Every frame your game engine renders, the GPU must process every triangle submitted to it, whether the player can see it or not. A dungeon room sealed behind a closed door, a city block hidden behind a massive skyscraper, the far side of a mountain range: if you submit this geometry for rendering, the GPU processes it and then discards it during depth testing. This wasted work accumulates, and in dense scenes it can consume most of your frame budget on geometry the player will never see.
Occlusion culling solves this by determining, before the GPU gets involved, which objects are completely hidden behind other solid objects. Skipping that invisible geometry can cut draw calls and triangle counts by 70–90% in interior or dense urban scenes.
How It Differs from Frustum Culling
Before diving in, it helps to distinguish occlusion culling from the simpler technique it builds upon: frustum culling. Frustum culling discards objects entirely outside the camera's view frustum, the pyramidal volume of visible space. If an object is behind the camera, or far off to the side beyond the field of view, it's simply not submitted to the GPU at all.

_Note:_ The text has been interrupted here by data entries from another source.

Lemma open_rb_world (p : string) (w w' : world) (r : exn + list byte) :
  open_rb p w = (r, w') -> w' = w.
Proof. unfold open_rb. intros Ho. repeat case_match; by simplify_eq. Qed.

Lemma read_world (p : string) (dec : list byte -> option string)
    (w w' : world) (r : exn + string) :
  read p dec w = (r, w') -> w' = w.
Proof. unfold read. intros Ho. repeat case_match; by simplify_eq. Qed.

Lemma open_w_world (p : string) (w w' : world) (r : exn + unit) :
  open_w p w = (r, w') ->
  (exists e, r = inl e /\ w' = w)
  \/ (r = inr tt /\ w' = set_fs (<[p := File []]> (fs w)) w).
Proof.
  unfold open_w. intros Ho.
  repeat case_match; simplify_eq; (by left; eauto) || by right.
Qed.

Lemma randomized_loop_world (vocab : vocabulary) (text : string)
    (w w' : world) (r : exn + (string + Z)) :
  randomized_loop vocab text w = (r, w') ->
  fs w' = fs w /\ threshold w' = threshold w.
Proof.
  revert text w. induction vocab as [|[k [v|]] vocab IH]; intros text w Hr.
  - by injection Hr as <- <-.
  - cbn [randomized_loop] in Hr. io_simpl. injection Hr as <- <-.
    by rewrite emit_fs, emit_threshold.
  - cbn [randomized_loop] in Hr. io_simpl. rewrite name_run in Hr.
    by destruct (IH _ _ Hr) as [-> ->].
Qed.

Lemma literal_loop_world (vocab : vocabulary) (text : string)
    (w w' : world) (r : exn + string) :
  literal_loop vocab text w = (r, w') -> w' = w.
Proof.
  intros Hr.
  destruct (literal_loop_cases vocab text w) as [(t & Ht & _)|[Ht _]];
    rewrite Ht in Hr; by simplify_eq.
Qed.

(** How a run leaves the files: as they were, or with the output path
    emptied, or with the output path holding an encoded text. *)
Lemma replace_terms_try_fs (inp out : string) (vocab : vocabulary)
    (rnd : bool) (w w' : world) (r : exn + Z) :
  replace_terms_try inp vocab out rnd w = (r, w') ->
  fs w' = fs w
  \/ fs w' = <[out := File []]> (fs w)
  \/ exists t, fs w' = <[out := File (encoded t)]> (fs w).
Proof.
  unfold replace_terms_try, open_r. io_simpl. intros Hrun.
  destruct (open_rb inp w) as [[e|data] w0] eqn:H0;
    apply open_rb_world in H0 as ->; [left; by simplify_eq |].
  destruct (open_rb inp w) as [[e|data'] w0] eqn:H0;
    apply open_rb_world in H0 as ->; [left; by simplify_eq |].
  destruct (codec _) as [dec|]; [| left; by simplify_eq].
  destruct (open_w out w) as [r1 w1] eqn:H1.
  apply open_w_world in H1 as [(e' & -> & ->)|[-> ->]];
    [left; by simplify_eq |].
  destruct (read inp dec _) as [[e|text] w2] eqn:H2;
    apply read_world in H2 as ->; [right; left; by simplify_eq |].
  unfold write in Hrun.
  destruct rnd.
  - destruct (randomized_loop vocab text _) as [[e|[t|code]] w3] eqn:H3;
      apply randomized_loop_world in H3 as [Hfs _];
      cbn beta iota zeta in Hrun; simplify_eq.
    + right; left. by rewrite Hfs.
    + right; right. exists t. rewrite emit_fs. cbn [fs set_fs] in *.
      by rewrite Hfs, insert_insert_eq.
    + right; left. by rewrite Hfs.
  - destruct (literal_loop vocab text _) as [[e|t] w3] eqn:H3;
      apply literal_loop_world in H3 as ->;
      cbn beta iota zeta in Hrun; simplify_eq.
    + by right; left.
    + right; right. exists t. rewrite emit_fs. cbn [fs set_fs].
      by rewrite insert_insert_eq.
Qed.

Lemma replace_terms_fs (inp out : string) (vocab : vocabulary)
    (rnd : bool) (w : world) :
  fs (replace_terms inp vocab out rnd w).2 = fs w
  \/ fs (replace_terms inp vocab out rnd w).2 = <[out := File []]> (fs w)
  \/ exists t,
       fs (replace_terms inp vocab out rnd w).2
       = <[out := File (encoded t)]> (fs w).
Proof.
  unfold replace_terms.
  destruct (replace_terms_try inp vocab out rnd w) as [r w1] eqn:Hrun.
  apply replace_terms_try_fs in Hrun.
  destruct r as [e|code]; [destruct e |]; cbn [snd]; rewrite ?emit_fs; done.
Qed.

(** X6. Whatever the mode and however the run ends, [replace_terms]
    changes no file but the one at the output path, and leaves that one as
    it was, or empty, or holding the encoding of a text. *)
Theorem X6_replace_terms_changes_only_the_output
    (inp out : string) (vocab : vocabulary) (rnd : bool) (w : world) :
  let w' := (replace_terms inp vocab out rnd w).2 in
  (forall p, p <> out -> fs w' !! p = fs w !! p)
  /\ (fs w' !! out = fs w !! out
      \/ fs w' !! out = Some (File [])
      \/ exists t, fs w' !! out = Some (File (encoded t))).
Proof.
  intros w'. subst w'.
  destruct (replace_terms_fs inp out vocab rnd w) as [->|[->|[t ->]]].
  - split; [done | by left].
  - split; [intros p Hp; by rewrite lookup_insert_ne |].
    right; left. apply lookup_insert_eq.
  - split; [intros p Hp; by rewrite lookup_insert_ne |].
    right; right. exists t. apply lookup_insert_eq.
Qed.

End RunMore.

Section RunEdges.
Context `{Env}.

(** X7. An input that cannot be opened, or whose detected encoding is not a
    known codec, ends the run with result 1 before the output file is
    opened: one error record and nothing else changes.  A missing input is
    reported as not found, the other cases as processing errors. *)
Theorem X7_failure_before_output_is_opened
    (inp out : string) (vocab : vocabulary) (rnd : bool) (w : world) :
  (fs w !! inp = None ->
   replace_terms inp vocab out rnd w
   = (1%Z, emit ERROR ("Input file not found: " +:+ inp) w))
  /\ (fs w !! inp = Some Dir ->
      replace_terms inp vocab out rnd w
      = (1%Z, emit ERROR ("Error processing file: "
                          +:+ exn_text (IsADirectoryError inp)) w))
  /\ (fs w !! inp = Some Denied ->
      replace_terms inp vocab out rnd w
      = (1%Z, emit ERROR ("Error processing file: "
                          +:+ exn_text (PermissionError inp)) w))
  /\ (forall data,
         fs w !! inp = Some (File data) ->
         codec (default preferred_encoding (detect data)) = None ->
         replace_terms inp vocab out rnd w
         = (1%Z, emit ERROR
                   ("Error processing file: "
                    +:+ exn_text (LookupError
                                    (default preferred_encoding (detect data))))
                   w)).
Proof.
  unfold replace_terms, replace_terms_try, open_r, open_rb. io_simpl.
  split; [| split; [| split]].
  - by intros ->.
  - by intros ->.
  - by intros ->.
  - intros data Hin Hc. rewrite !Hin. cbn beta iota. by rewrite Hc.
Qed.

(** X8. When the directory of the output path does not exist, opening the
    output raises [FileNotFoundError], which the handler meant for the
    input catches: the run ends with result 1 and the record says that the
    input file was not found, although it was read. *)
Theorem X8_missing_output_directory_is_reported_as_missing_input
    (inp out dir : string) (vocab : vocabulary) (rnd : bool) (w : world)
    (data : list byte) (dec : list byte -> option string) :
  fs w !! inp = Some (File data) ->
  codec (default preferred_encoding (detect data)) = Some dec ->
  fs w !! out = None ->
  parent out = Some dir ->
  fs w !! dir = None ->
  replace_terms inp vocab out rnd w
  = (1%Z, emit ERROR ("Input file not found: " +:+ inp) w).
Proof.
  intros Hin Hc Hout Hp Hd.
  unfold replace_terms, replace_terms_try, open_r, open_rb, open_w. io_simpl.
  rewrite !Hin. cbn beta iota. rewrite Hc. cbn beta iota.
  by rewrite Hout, Hp, Hd.
Qed.

(** X9. An input that does not decode ends the run with result 1 after the
    output file was opened: the output file is left empty. *)
Theorem X9_undecodable_input_leaves_empty_output
    (inp out : string) (vocab : vocabulary) (rnd : bool) (w : world)
    (data : list byte) (dec : list byte -> option string) :
  inp <> out ->
  fs w !! inp = Some (File data) ->
  codec (default preferred_encoding (detect data)) = Some dec ->
  dec data = None ->
  (open_w out w).1 = inr tt ->
  replace_terms inp vocab out rnd w
  = (1%Z, emit ERROR ("Error processing file: " +:+ exn_text UnicodeDecodeError)
            (open_w out w).2)
  /\ fs (replace_terms inp vocab out rnd w).2 !! out = Some (File []).
Proof.
  intros Hne Hin Hc Hdec Hopen.
  assert (replace_terms inp vocab out rnd w
          = (1%Z, emit ERROR ("Error processing file: "
                              +:+ exn_text UnicodeDecodeError)
                    (open_w out w).2)) as Hrun.
  { unfold replace_terms, replace_terms_try, open_r, open_rb. io_simpl.
    rewrite !Hin. cbn beta iota. rewrite Hc. cbn beta iota.
    destruct (open_w out w) as [r1 w1] eqn:Ho. cbn [fst snd] in *. subst r1.
    unfold read. rewrite (open_w_fs _ _ _ Ho), lookup_insert_ne, Hin, Hdec by done.
    done. }
  split; [done |]. rewrite Hrun. cbn [snd]. rewrite emit_fs.
  destruct (open_w out w) as [r1 w1] eqn:Ho. cbn [fst snd] in *. subst r1.
  rewrite (open_w_fs _ _ _ Ho). apply lookup_insert_eq.
Qed.

Lemma replace_empty_text (k r : string) : k <> "" -> PyStr.replace k r "" = "".
Proof. intros Hk%is_empty_false. unfold PyStr.replace. by rewrite Hk. Qed.

Lemma replace_all_empty_text (pairs : list (string * string)) :
  Forall (fun kv => kv.1 <> "") pairs -> replace_all pairs "" = "".
Proof.
  unfold replace_all. induction 1 as [|[k r] pairs Hk _ IH]; [done |].
  cbn [fold_left fst snd]. by rewrite replace_empty_text.
Qed.

(** X10. A run whose output path is its input path loses the text: the file is
    emptied when it is opened for writing, before it is read, so that the
    run substitutes in the empty text, writes it and returns 0. *)
Theorem X10_run_in_place_empties_the_file
    (p : string) (vocab : vocabulary) (w : world)
    (data : list byte) (dec : list byte -> option string) :
  fs w !! p = Some (File data) ->
  codec (default preferred_encoding (detect data)) = Some dec ->
  dec [] = Some "" ->
  Forall (fun kv => is_Some kv.2) vocab ->
  Forall (fun kv => kv.1 <> "") vocab ->
  (replace_terms p vocab p false w).1 = 0%Z
  /\ fs (replace_terms p vocab p false w).2 !! p = Some (File []).
Proof.
  intros Hin Hc Hdec Hsome Hkeys.
  assert (open_w p w = (inr tt, set_fs (<[p := File []]> (fs w)) w)) as Ho.
  { unfold open_w. by rewrite Hin. }
  erewrite replace_terms_literal; [| exact Hin | exact Hc | exact Ho | | exact Hsome].
  - split; [done |]. cbn [snd]. rewrite written_lookup.
    by rewrite replace_all_empty_text by by apply concrete_keys.
  - unfold read. cbn [fs set_fs]. by rewrite lookup_insert_eq, Hdec.
Qed.

Lemma open_w_rand (p : string) (w w1 : world) (r : exn + unit) :
  open_w p w = (r, w1) -> rand w1 = rand w.
Proof.
  intros [(e & _ & ->)|[_ ->]]%open_w_world; done.
Qed.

Occlusion culling is the next step: of the objects inside the frustum, which ones are completely hidden behind other solid objects? The two techniques are complementary and stack multiplicatively. Frustum culling might reduce your scene from 10,000 objects to 2,000 (those within the camera's view). Occlusion culling then reduces that 2,000 down to perhaps 300–400 (those actually visible with no occluders in the way).
The key concepts are occluders and occludees:
- Occluders: solid, opaque objects large enough to fully hide other geometry (walls, buildings, terrain, large boulders).
- Occludees: objects that might be hidden (enemies, props, smaller details, distant geometry).
In practice, any solid object can be both. A large building occludes the alley behind it, but is itself an occludee relative to an even taller skyscraper in front of it.
Types of Occlusion Culling
Hardware Occlusion Queries
Modern GPUs expose an API that lets you ask: “How many pixels would this bounding box cover if rendered right now?” You draw simplified proxy geometry, usually axis-aligned bounding boxes (AABBs), with color and depth writes disabled. The GPU counts the fragments that pass the depth test. If the count is zero, the real mesh is fully occluded and can be safely skipped.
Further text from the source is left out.